Healthcare email marketing: why you can’t find any good examples

I remember the first time I was hiring for a position to help with healthcare email marketing. At each of the interviews, I’d eventually ask the candidate what they thought of our overall marketing communication, what was good and what we could do better.

Several candidates brought up some good points but when I asked about the thoughts behind the ideas, I discovered almost every time that they were rooted in things like: ‘not liking the overall color scheme’ or ‘just not feeling good about the content’.

At first, I was confused as to why someone would use those reasons but when it continued to happen, it occurred to me why so many candidates have trouble reasoning behind their creative ideas.

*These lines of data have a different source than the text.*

Lemma find_unit_eq s p len : forall pos, (pos + len = length s)%nat -> find_unit s p pos len = Some (first_from p (Z.of_nat pos) (drop pos s)).
Proof.
  induction len as [|len IH]; intros pos Hpos; cbn [find_unit]; [by rewrite drop_ge by lia|].
  destruct (drop_cons s pos ltac:(lia)) as (c & -> & ->). cbn [mbind option_bind first_from]. destruct (p c).
  - f_equal. rewrite length_units. lia.
  - rewrite IH by lia. do 2 f_equal. lia.
Qed.

(** Where the C library's searches stay within the memory. *)
Lemma wcschr_defined m c : is_Some (wcschr m c) <-> existsb (fun x => (x =? c) || (x =? 0)) m = true.
Proof.
  induction m as [|x m IH]; cbn [wcschr existsb]; [by split; [intros [? ?]|]|]. destruct (x =? c), (x =? 0); cbn [orb]; try (by split; eauto).
  rewrite <- IH. destruct (wcschr m c) as [i|]; cbn [mbind option_bind]; split; eauto; by intros [? ?].
Qed.

Lemma wcsrchr_defined m c : is_Some (wcsrchr m c) <-> existsb (fun x => x =? 0) m = true.
Proof.
  induction m as [|x m IH]; cbn [wcsrchr existsb]; [by split; [intros [? ?]|]|]. destruct (x =? 0); cbn [orb]; [by split; eauto|].
  rewrite <- IH. destruct (wcsrchr m c) as [i|]; cbn [mbind option_bind]; split; eauto; by intros [? ?].
Qed.

(** A result that is discarded matters if there is none. *)
Lemma discard {A B} (o : ub A) (b : bool) (k : ub B) : (is_Some o <-> b = true) -> (_ ← o; k) = if b then k else None.
Proof. intros Ho. destruct o as [a|], b; cbn [mbind option_bind]; try done; [by discriminate (proj1 Ho (mk_is_Some _ a eq_refl))|by destruct (proj2 Ho eq_refl)]. Qed.

(** Whether the searches are defined: with 128-bit instructions, without regard to case, or if the C
    library's search stops within the memory. *)
Definition find_char_stops s c ic : bool :=
  PhHasIntrinsics || ic || match after with Some memory => existsb (fun x => (x =? c) || (x =? 0)) (s ++ memory) | None => true end.
Definition find_last_char_stops ic : bool :=
  PhHasIntrinsics || ic || match after with Some memory => existsb (fun x => x =? 0) memory | None => true end.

It wasn’t theirs. It was politics.

Working on marketing projects can sometimes feel like creativity dies with politics. It took me a long time to understand the benefit of going against data-driven marketing or spending an outrageous amount of time on something that almost no one will ever see.

And you know what?

I was wrong.

As it turns out, it’s all about understanding who your customer really is. If, for example, you work at an early stage venture-backed startup with few customers, the real customer becomes the venture funds backing the project. So we are really selling the idea to them in order to get funds and build it for what will eventually become the real customer base.

It can feel a bit political and politics tend to have a bad rep but it doesn’t have to be. However, where it could use some love is with healthcare email marketing work.

Healthcare emails usually look awfully similar. In fact, it can be hard to tell them apart if the branding was removed.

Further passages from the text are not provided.